(** An object with a numeric [expires] is compared with the clock. *)
Lemma isExpired_timestamp now fields e :
  own "hasOwnProperty" fields = None ->
  own "expires" fields = Some (JNum e) ->
  _isExpired now (JObj fields) = Normal (e <=? now).
Proof.
  intros Hm He. unfold _isExpired, hasOwnProperty, prop; simpl.
  by rewrite Hm, He.
Qed.

(** An object without [expires] never expires. *)
Lemma isExpired_no_timestamp now fields :
  own "hasOwnProperty" fields = None ->
  own "expires" fields = None ->
  _isExpired now (JObj fields) = Normal false.
Proof.
  intros Hm He. unfold _isExpired, hasOwnProperty; simpl.
  by rewrite Hm, He.
Qed.

(** What [get] makes of a slot whose text parses to a live object. *)
Lemma get_live ls now key fields :
  JSON_parse (slot_text ls key) = Some (JObj fields) ->
  _isExpired now (JObj fields) = Normal false ->
  get ls now key = Normal (prop (JObj fields) "value").
Proof. intros Hp Hx. unfold get. rewrite Hp; simpl. by rewrite Hx. Qed.

Lemma get_expired ls now key data :
  JSON_parse (slot_text ls key) = Some data ->
  _isExpired now data = Normal true ->
  get ls now key = Normal JNull.
Proof.
  intros Hp Hx. unfold get. rewrite Hp.
  destruct (negb (truthy data)); simpl; [done | by rewrite Hx].
Qed.

(** With no third argument, [set] takes 24 times the default of the
    store as its number of minutes. *)
Lemma set_default_minutes c ls now key v :
  set c ls now key v None
  = set c ls now key v (Some (24 * parseInt10 (defaultCacheMinutes c))).
Proof. reflexivity. Qed.

Lemma set_lookup c ls now key v m :
  set c ls now key v (Some m) !! key
  = Some (JSON_stringify (_applyExpirationDate now v m)).
Proof. unfold set. by rewrite lookup_insert_eq. Qed.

+---+

_Prompt:_ From the listing above, copy every line that includes the word "None".

_Response to the task:_
  own "hasOwnProperty" fields = None ->
  own "hasOwnProperty" fields = None ->
  own "expires" fields = None ->
  set c ls now key v None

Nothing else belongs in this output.